Among the various factors of physical fitness, cardiorespiratory fitness is an independent predictor of cognitive function that is associated with all-cause mortality (Brown et al., 2010; Kawagoe et al., 2017). In addition, lower extremity strength and active balance ability deteriorate with aging and are associated with fall risk (Clemson et al., 2012; Muehlbauer et al., 2015). Falls among older adults cause secondary health problems, deteriorate physical fitness, and induce cognitive decline and depression (Muir et al., 2012). Thus, both lower extremity muscle strength and balance ability are important factors that are strongly associated with both physical and brain health in older adults. Although we had a relatively small sample of 94 participants in contrast to past cross-sectional studies with larger study populations, we still observed a significant correlation between cognitive function and physical fitness, regardless of the covariates (age, education). Hence, our results strongly support and emphasize the positive relationship between physical fitness and cognitive function.
Because of the nature of the cross-sectional design, we could not establish a causality between cognitive decline and deteriorated physical fitness. A previous longitudinal study reported that cognitive function decrements precede or co-occur with physical performance decline (Atkinson et al., 2010). Furthermore, a study examining the relationship among CVD risk factors, cognitive function, and mortality risk showed that individuals with poor cognitive function had a high mortality risk, irrespective of their CVD risk factors (Loprinzi et al., 2017). However, CVD risk factors are still associated with cognitive function, and this relationship is also influenced by physical fitness, which is a predictor of and mutually associated with cognitive function (Daimiel et al., 2020). Moreover, physical fitness mediates the effect of aging on cognitive function, suggesting physical activity as a major factor in preventing cognitive decline in older adults (Pérez-Sousa et al., 2021). Therefore, our results support previous findings and highlight the importance of physical fitness reducing or slowing cognitive decline with aging.

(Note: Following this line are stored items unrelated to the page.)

(** What a handler event leaves of the jobs. *)
Lemma jobs_undisturbed t y s' p' now e :
  SysInv t y -> 0 < now -> enabled e (loop y) -> handle now e (loop y) = (s', Ok tt) ->
  (forall h a m, threads p' !! worker h = Some (a, m) -> threads (pools y) !! worker h = Some (a, m) /\ job_of e <> Some h) ->
  reachable (C := C) s' /\
  forall h a m, threads p' !! worker h = Some (a, m) -> job_thread (mkSystem s' p') h a m.
Proof.
  intros [Hl _ Hj _] Hnow He Hs Hp. destruct (service_inv _ Hl) as [W HI].
  assert (Hr : refused_at_once e (loop y) = false).
  { destruct (refused_at_once e (loop y)) eqn:Hr; [|done]. pose proof (refused_crash now e W _ Hnow HI Hr) as Hc. by rewrite Hs in Hc. }
  split.
  - destruct Hl as (s0 & H0 & Hl). exists s0. split; [done|]. eapply rtc_r; [exact Hl|]. by eapply step_event.
  - intros h a m Hm. destruct (Hp h a m Hm) as [Hm' Hne]. destruct (Hj h a m Hm') as (x & Hx & Hwk & -> & Hg).
    destruct (job_undisturbed now e W _ s' h x Hnow HI He Hs Hr Hne Hx Hwk) as (x' & Hx' & Hreq & Hst).
    exists x'. rewrite Hreq, Hst. by split_and!.
Qed.

Lemma sys_initial_inv t y : sys_initial t y -> SysInv t y.
Proof.
  intros (Hi & Hp & _). constructor; rewrite ?Hp; try done.
  by exists (loop y).
Qed.

(** The requests of the jobs are complete. *)
Lemma working_ready W s h x :
  ServiceSpec.Inv (hold := ∅) (left := no_loss) W [] None s -> heap s !! h = Some x -> working (stage_ x) = true -> request_ready (request x).
Proof.
  intros HI Hx Hwk. pose proof (inv_requests _ _ _ _ HI h x Hx) as Hr. unfold request_ok in Hr.
  destruct (stage_ x); try done. by apply unstarted_ready.
Qed.

(** A job that starts: no other look-up has its key. *)
Lemma job_may_start t y h x :
  SysInv t y -> heap (loop y) !! h = Some x -> working (stage_ x) = true ->
  threads (pools y) !! worker h = None -> may_start (Lookup (request x)) (pools y).
Proof.
  intros [Hl _ Hj Hm] Hx Hwk Hno. destruct (service_inv _ Hl) as [W HI]. split; [by eapply working_ready|]. intros [|g] a m Ha.
  - by rewrite (Hm a m Ha).
  - destruct (Hj g a m Ha) as (z & Hz & Hzk & -> & _). simpl. intros [= Hk].
    assert (g = h) as -> by by eapply working_keys. unfold worker in Hno. congruence.
Qed.

Lemma start_thread_inv t y i a :
  SysInv t y -> may_start a (pools y) -> threads (pools y) !! i = None ->
  match i with 0%nat => who a = None | S h => job_thread y h a (code (limits_of t) a) end ->
  SysInv t (mkSystem (loop y) (start_thread (limits_of t) i a (pools y))).
Proof.
  intros [HI Hp Hj Hm] Hs Hno Ha. constructor; simpl; try done.
  - eapply rtc_r; [exact Hp|]. by apply start.
  - intros h b m [[-> [= <- <-]]|[_ Hb]]%lookup_insert_Some; [exact Ha|]. by apply (Hj h b m).
  - intros b m [[-> [= <- <-]]|[_ Hb]]%lookup_insert_Some; [exact Ha|]. by apply (Hm b m).
Qed.

Lemma access_inv t y p' : SysInv t y -> access_step (pools y) p' -> SysInv t (mkSystem (loop y) p').
Proof.
  intros [HI Hp Hj Hm] Hs. constructor; simpl; try done.
  - eapply rtc_r; [exact Hp|]. by apply access_is_step.
  - destruct Hs as [i a X e k now Hi]. intros h b m; simpl. intros [[-> [= <- <-]]|[_ Hb]]%lookup_insert_Some; [|by apply (Hj h b m)].
    destruct (Hj h a _ Hi) as (x & Hx & Hwk & -> & last & _ & Hg). exists x. split_and!; try done. eexists. by apply Hg.
  - destruct Hs as [i a X e k now Hi]. intros b m; simpl. intros [[-> [= <- <-]]|[_ Hb]]%lookup_insert_Some; by eapply Hm.
Qed.
(** A held request that was cancelled while waiting is put back with its posted call. *)
Lemma put_fake id r c t :
  Inv 0 (Some id) t -> requests t !! id = Some r -> finished_ r = false -> watcher_ r = false -> cancelled_ r = true ->
  cancelled_while_waiting_ r = true -> cancel_func_ r = Some c -> FakeFinished id ∉ posted t ->
  Inv 0 None (post (FakeFinished id) t).
Proof.
  intros HI Hid Hf Hw Hca Hww Hc Hnf. destruct (held_not_queued _ _ _ HI) as [Hs _].
  apply (inv_frame 0 0 (Some id) None id t); try done.
  - apply frame_requests; try done. simpl. intros i Hne. rewrite elem_of_app. set_solver.
  - constructor; simpl.
    + intros r0 E. assert (r0 = r) as -> by congruence. split_and!.
      * by eapply (inv_id _ _ _ HI).
      * intros _. apply (rs_cancelled _ _ _ c); simpl; try done. set_solver.
      * intros cell Hcell. split; [by eapply (inv_cell_lt _ _ _ HI id)|].
        intros i r1 Hne E1 Hc1. apply Hne. by eapply (inv_cell _ _ _ HI i _ id).
    + intros cell Hin. by apply Hs in Hin.
    + intros _. split; [done|]. eauto 10.
  - intros i Hne. split; [|done]. intros [= ->]. done.
  - apply (inv_wf _ _ _ HI).
  - pose proof (inv_running _ _ _ HI). unfold in_flight, pumps in *; simpl in *.
    rewrite List.filter_app. simpl. rewrite app_nil_r. done.
  - simpl. unfold fake_ids. rewrite omap_app. apply NoDup_app. split_and!.
    + apply (inv_fake_once _ _ _ HI).
    + intros i Hi Hi'. simpl in Hi'. apply list_elem_of_singleton in Hi' as ->.
      apply list_elem_of_omap in Hi as ([|?] & ? & ?); simplify_eq; done.
    + simpl. apply NoDup_singleton.
Qed.

Lemma cancel_inv id t :
  Inv 0 None t -> enabled (Img:=Img) (Cancel id) t = true ->
  exists t', exec fromData (Cancel id) t = Ok t' /\ Inv 0 None t'.
Proof.
  simpl. intros HI He. destruct (requests t !! id) as [r|] eqn:Hid; [|done].
  unfold cancel, get_request. rewrite Hid; simpl.
  destruct (finished_ r) eqn:Hf; simpl; [eauto|].
  destruct (cancelled_ r) eqn:Hca; simpl; [eauto|].
  assert (exists c, cancel_func_ r = Some c) as [c Hc].
  { destruct (inv_req _ _ _ HI _ _ Hid); eauto; congruence. }
  destruct (cancel_answer _ _ _ _ HI Hid Hc Hf Hca) as (Ha & Hnf & Hd).
  pose proof (cancel_hold _ _ c _ HI Hid) as HH. rewrite Hc in HH. specialize (HH eq_refl). unfold drop_fakes in HH. simpl in HH.
  rewrite filter_no_fake in HH by done.
  destruct (call_cancel_frame c (limiter_ t)) as (_ & Hn & Hids & _).
  unfold call_cancel_func. rewrite Hc.
  destruct (call_cancel c (limiter_ t)) as [l' b] eqn:Ecall; simpl in *. subst b.
  eexists; split; [done|].
  set (r' := mkRequest _ _ _ _ _ _ _ _ _).
  pose proof (keep_held _ _ _ r' _ HH Hid (eq_sym Hc)) as HI2. simpl in HI2.
  replace (0 + _ - _) with 0 in HI2 by lia.
  destruct (watcher_ r) eqn:Hw; simpl.
  - eapply put_back; [exact HI2|apply lookup_insert_eq|]. subst r'.
    apply (rs_sent _ _ _ c); simpl; try done.
    eapply dead_weaken; [by apply Hd|rewrite Hn; done|]. intros x Hx. left. simpl in Hx. congruence.
  - apply (put_fake id r' c); try done. apply lookup_insert_eq.
Qed.
(** ** Lemmas *)

Implicit Types (t : ThumbnailerImpl) (r : RequestImpl) (lib : Library).

(** What a program can see of a request. *)
Record Status : Type := mkStatus {
  s_finished : bool; s_valid : bool; s_cancelled : bool; s_error : string; s_image : option Img
}.

Definition status r : Status := mkStatus (isFinished r) (isValid r) (isCancelled r) (errorMessage r) (image r).
Definition status_of (id : nat) t : option Status := status <$> requests t !! id.

(** What a request shows of a reply. *)
Definition shown (rep : reply) : Status :=
  match rep with
  | ReplyValue ba => mkStatus true true false "" (fromData ba)
  | ReplyError msg =>
      mkStatus true false false ("Thumbnailer: RequestImpl::dbusCallFinished(): D-Bus error: " +:+ msg) None
  end.

Definition fresh : Status := mkStatus false false false "" None.
Definition refused (details : string) : Status := mkStatus true false false (details +:+ ": invalid QSize") None.
Definition gone : Status := mkStatus true false true "Request cancelled" None.

(** What an event brings to the request it works on. *)
Inductive news : Type := NoNews | Cancels | Told (rep : reply).

Definition news_of (e : event) : news :=
  match e with Reply _ rep | Wait _ rep => Told rep | Cancel _ => Cancels | _ => NoNews end.

(** What an event can do to that request. *)
Inductive change (w : news) : option Status -> option Status -> Prop :=
  | ch_same s : change w s s
  | ch_new : change w None (Some fresh)
  | ch_refused d : change w None (Some (refused d))
  | ch_cancel s : w = Cancels -> s_finished s = false ->
      change w (Some s) (Some (mkStatus false (s_valid s) true (s_error s) (s_image s)))
  | ch_gone s : s_finished s = false -> s_cancelled s = true -> change w (Some s) (Some gone)
  | ch_told s rep : w = Told rep -> s_finished s = false -> s_cancelled s = false -> change w (Some s) (Some (shown rep)).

Walking is typically perceived as an automated motor task, although it is a complex task that involves higher levels of cognitive function (Hausdorff et al., 2005) as it requires integration of attention, planning, memory, motor, perceptual, and cognitive processes (Mulder et al., 2002). Previous studies have reported that slow walking speed is associated with cognitive decline (Rosano et al., 2005), which in turn is associated with the preclinical stage of dementia (Marquis et al., 2002; Verghese et al., 2002). Moreover, the risk of dementia is higher among those with slow walking speed or severe reductions in walking speed over time (Hackett et al., 2018). These results suggest that preventing the reduction of walking speed with aging may have health benefits. Interestingly, however, our results showed that none of the cognitive functions was significantly associated with walking speed. It has been shown that the association between walking speed and cognitive function varies depending on how walking speed is measured (e.g., walking at one’s normal pace or as fast as possible) (Clouston et al., 2013): when walking at a normal pace, walking speed was not associated with one’s mental state; when walking as fast as possible, however, it was (Deshpande et al., 2009). Similarly, fast walking has been shown to be associated with cognitive decline more than normal walking or walking while talking (Deshpande et al., 2009). The reason may be that compared to normal walking, fast walking is related more to the individual’s physical fitness, such as lower extremity muscular strength, balance, and functional capacity. These findings may explain the lack of a statistically significant association between cognitive function and walking speed in the present study, given that we measured walking speed at a normal pace. A more thorough investigation of the relationship between varying walking speeds (especially fast walking) and cognitive function is warranted in future studies.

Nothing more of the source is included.